Author Archive
Monday, January 20th, 2014
David Foster Wallace may not have been the best choice. Palliative care is not unlike a cruise ship; comfortable and existentially horrifying.
The syringe driver’s name is Sylvia and it’s our new best friend.
Posted in australia, grief | Comments Off on i don’t remember what day it is any more
Friday, January 17th, 2014
I stayed the night with Mum last night. The sofa in her room folds out. “We’re camping!” I said. “That’s right,” she said. We were both glad I was there. I am good at rubbing her back when she is throwing up.
Her illness bores her, but she doesn’t dwell on it. She loves having her family and friends around her. She wants to chat and play mah jongg.
“Beautiful mum,” I said, “brave mum,” and she laughed.
Her dear friend Hazel is coming from Sydney today.
This morning I went to Jane’s for a shower and to cuddle my lapwolf. I called Jeremy, who told me about Bebe. “Her eyes are still bright,” he said.
Now I am at Henry Street, where Sarah’s black kitten is mewing hello to me and walking across the keyboard purring, exactly the way Bebe likes to do.
I am glad I saved the works of David Foster Wallace for this moment in my life.
Posted in australia, grief | Comments Off on saturday
Friday, January 17th, 2014
Today was a bit easier, a bit harder. Mum slept most of the day. I sat by her bedside reading, or slept in the quiet room across the hall. Friends visited and the family came and went. Sarah and Kelly sat on the couch for hours finishing a cross-stitch of the Cat in the Hat that Mum had started for Al.
She’s still well in herself – a weird thing to say about someone with metastatic cancer, but she doesn’t feel “old” and doesn’t like calling the nurses because it’s not as if she’s “really sick.” When she’s awake she’s very present and enjoys our company. Nurse Dale believes the pain relief is allowing her body to rest itself for the first time in eight months.
I had a long talk to Big, who pointed out that we really need to make sure Dad’s laptop is backed up in case he drops it in a bucket. This is not likely but if it did happen, it would be bad. Sarah has a terabyte USB hard drive lying around, so Al’s going to take it over tomorrow. Systems administration as an expression of love.

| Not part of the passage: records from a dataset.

Lemma valid_entry_signed (pks : list (list Z)) (msg : list Z) (e : SigEntry) :
  valid_entry pks msg e = true <->
  exists pk, pks !! Z.to_nat (signer_index e) = Some pk /\ verifies pk msg (sig_bytes e) = true.
Proof.
  unfold valid_entry, verify_sig_entry.
  destruct (pks !! Z.to_nat (signer_index e)) as [pk|]; [|by split; [|intros (? & ? & _)]].
  transitivity (verifies pk msg (sig_bytes e) = true); [|by split; [eauto|intros (? & [= ->] & ?)]].
  unfold verifies.
  destruct (FalconPublicKey_from_bytes pk) as [k|], (FalconSignature_from_bytes (sig_bytes e)) as [g|]; [|done..].
  by destruct (falcon_verify k msg g).
Qed.

(** Signature counting is exact: a slate is counted (rather than refused)
    exactly when its signer indices are distinct and below 16, and the count is
    then the number of different signers of the set that have a verifying
    entry, so repeating an entry never adds to a quorum. *)
Theorem count_valid_sigs_exact (sigs : list SigEntry) (pks : list (list Z)) (msg : list Z) :
  Forall (fun e => byte_ok (signer_index e)) sigs ->
  (is_ok (count_valid_sigs sigs pks msg) = true <->
   NoDup (signer_index <$> sigs) /\ Forall (fun e => signer_index e < MAX_SIGNERS) sigs) /\
  (forall v, count_valid_sigs sigs pks msg = Ok v ->
   exists signers, NoDup signers /\ len signers = v /\ forall i, i ∈ signers <-> signed sigs pks msg i).
Proof.
  intros Hb. unfold count_valid_sigs.
  assert (Forall (fun e => 0 <= signer_index e) sigs) as Hi.
  { eapply Forall_impl; [exact Hb|]. unfold byte_ok. cbn. lia. }
  pose proof (fun w => count_sigs_Ok pks msg sigs (replicate 16 false) 0 w eq_refl Hi) as S.
  split.
  - assert (Forall (unseen (replicate 16 false)) sigs <-> Forall (fun e => signer_index e < MAX_SIGNERS) sigs) as <-.
    { rewrite !Forall_forall. unfold unseen, MAX_SIGNERS. split; intros F e He; [by apply F|].
      split; [by apply F|]. specialize (F e He). rewrite Forall_forall in Hi. specialize (Hi e He). cbn beta in *.
      by rewrite lookup_replicate_2 by lia. }
    change (Z.to_nat MAX_SIGNERS) with 16%nat. split.
    + destruct (count_sigs _ _ _ _ _) as [w|]; [|done]. by destruct (proj1 (S w) eq_refl) as (? & ? & _).
    + intros [N F]. by rewrite (proj2 (S _) (conj N (conj F eq_refl))).
  - intros v E. apply S in E as (N & _ & ->).
    exists (signer_index <$> List.filter (valid_entry pks msg) sigs). split_and!.
    + clear -N. induction sigs as [|e l IH]; [constructor|]. cbn [fmap list_fmap] in N.
      apply NoDup_cons in N as [Hn N]. cbn [List.filter]. destruct (valid_entry pks msg e); [|by apply IH].
      rewrite fmap_cons. apply NoDup_cons. split; [|by apply IH].
      intros (e' & E & He')%list_elem_of_fmap. apply Hn. apply list_elem_of_fmap. exists e'. split; [done|].
      apply list_elem_of_In, filter_In in He' as [He' _]. by apply list_elem_of_In.
    + unfold len. by rewrite length_fmap.
    + intros i. rewrite list_elem_of_fmap. unfold signed. setoid_rewrite list_elem_of_In.
      setoid_rewrite filter_In. setoid_rewrite valid_entry_signed. naive_solver.
Qed.
End Counting.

Posted in australia, grief | Comments Off on friday
Thursday, January 16th, 2014
So my darling old catty chose a fine time for her kidneys to fail. That’s not entirely sarcastic: I was dreading making final decisions for her, and now Jeremy will do it for me. He brought her home and is giving her fluids and she’s feeling better and will have a peaceful death surrounded by love. Still, yesterday was not easy, and when I said goodnight to mum and she hugged me I was shaking.
“Shh, shh,” she said, stroking my hair.
“Oh no, don’t comfort me or I will start to cry, and if I do I’ll never stop.”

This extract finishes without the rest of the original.